NSF Award
8961065
This Small Business Innovation Research (SBIR) Phase I project is in the general area of analytical and surface chemistry and in the subfield of trace surface analysis. The thrust of this activity is the construction and testing of an imaging neutron activation analysis detector capable of discerning element concentrations on a point by point basis. Neutron activation analysis is an extremely powerful method for measuring major, minor, and trace element concentrations in a wide variety of samples.
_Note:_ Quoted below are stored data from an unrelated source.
(* ===== verification/AllocCalls.v ===== *)
(** * The byte allocator: critical sections and calls

    Where the allocations lie, and a run lemma for every critical section and
    for the calls composed of them. *)

From S2P Require Import Prelude Heap Parts Kva Alloc AllocInv AllocOps AllocState.

Local Open Scope Z_scope.

Section calls.
Context {M : Type} `{RangeLaws M}.
Implicit Types (m : M) (p : SPAGE) (al : KE_ALLOCATOR).

(** ** Where the allocations are *)

Lemma page_count_size size : 1024 < size < 2 ^ 64 -> 0 < page_count size -> size <= page_count size * PAGE_4KB.
Proof.
  intros Hs. unfold page_count, HO_ALIGN_UP.
  change (not64 (PAGE_4KB - 1)) with (2 ^ 64 - 2 ^ 12). rewrite land_align_mask by (try apply u64_range; lia).
  unfold u64, PAGE_4KB. change (2 ^ 12) with 4096. div_lia.
Qed.

Section where_.
Context heads rs m pgs prep flight (L : layout heads rs m pgs prep flight).

Lemma large_bounds r : r ∈ active rs ->
  UserPointer r = BackingUsableBase r /\ 0 < UserPointer r /\ UserPointer r mod PAGE_4KB = 0 /\ 1024 < RequestedSize r /\
  RequestedSize r <= BackingUsablePages r * PAGE_4KB /\ UserPointer r + BackingUsablePages r * PAGE_4KB < 2 ^ 64.
Proof.
  intros Hr. destruct (ly_large _ _ _ _ _ _ L r Hr) as (E & Hs & Ep).
  destruct (live_bounds m (large_block r) (ly_heap _ _ _ _ _ _ L)) as (G1 & G2 & G3 & G4);
    [by apply (ly_live _ _ _ _ _ _ _ L), large_owned|]. unfold large_block in *. cbn [fst snd] in *.
  rewrite E. split_and!; try done; [lia|]. rewrite Ep in *. by apply page_count_size.
Qed.

(** An allocation is a slot in use or the block of a record. *)
Lemma alloc_cases q : q ∈ allocs rs pgs ->
  (exists p x r, p ∈ pgs /\ (x, r) ∈ spUsed p /\ q = (x + 24, r)) \/ (exists r, r ∈ active rs /\ q = large_alloc r).
Proof.
  intros [Hq|Hq]%elem_of_app.
  - apply list_elem_of_bind in Hq as (p & Hq & Hp). apply list_elem_of_fmap in Hq as ([x r] & -> & Hx). left. by exists p, x, r.
  - apply list_elem_of_fmap in Hq as (r & -> & Hr). right. by exists r.
Qed.

Lemma used_place p x r : p ∈ pgs ++ prep -> (x, r) ∈ spUsed p ->
  x ∈ small_slots (spClass p) (spBase p) /\ 1 <= r /\ x + 24 + r <= x + stride (spClass p) /\
  spBase p + 56 <= x /\ x + stride (spClass p) <= spBase p + PAGE_4KB /\ x mod 8 = 0.
Proof.
  intros Hp Hx. pose proof (ly_pages _ _ _ _ _ _ L p Hp) as R. pose proof (ly_heap _ _ _ _ _ _ L) as Hm.
  assert (Hx1 : x ∈ (spUsed p).*1) by (apply list_elem_of_fmap; by exists (x, r)).
  destruct (pr_used m p R x r Hx) as (_ & _ & Hr). destruct (class_ok _ (pr_class m p R)) as [_ _ Est _ _ _].
  destruct (page_slot_bounds m p Hm R x (or_intror Hx1)) as (? & ? & ?).
  split_and!; [apply (page_slot m p R); by right | lia..].
Qed.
In this method, analyte elements absorb a neutron to form a radionuclide which usually decays by emitting a B particle and a gamma ray. The gamma ray energies are characteristic of the analyte element and they are normally measured with a germanium detector. Secondary electrons produced at a sample surface as a B-particle passes out of a thin sample can be accelerated and imaged. When gamma rays and B-particles are detected in coincidence, the gamma ray energy answers the question "what" and the secondary electron position answers the question "where" for an individual radionuclide disintegration. This information will be organized into element maps and local area gamma ray spectra. Successful pursuit of this research should facilitate the application of imaging neutron activation analysis to the characterization of heterogeneous solids. Following a coupled successful Phase II effort, widespread applications in fields such as geology, biology, materials science, and particle analysis can be anticipated.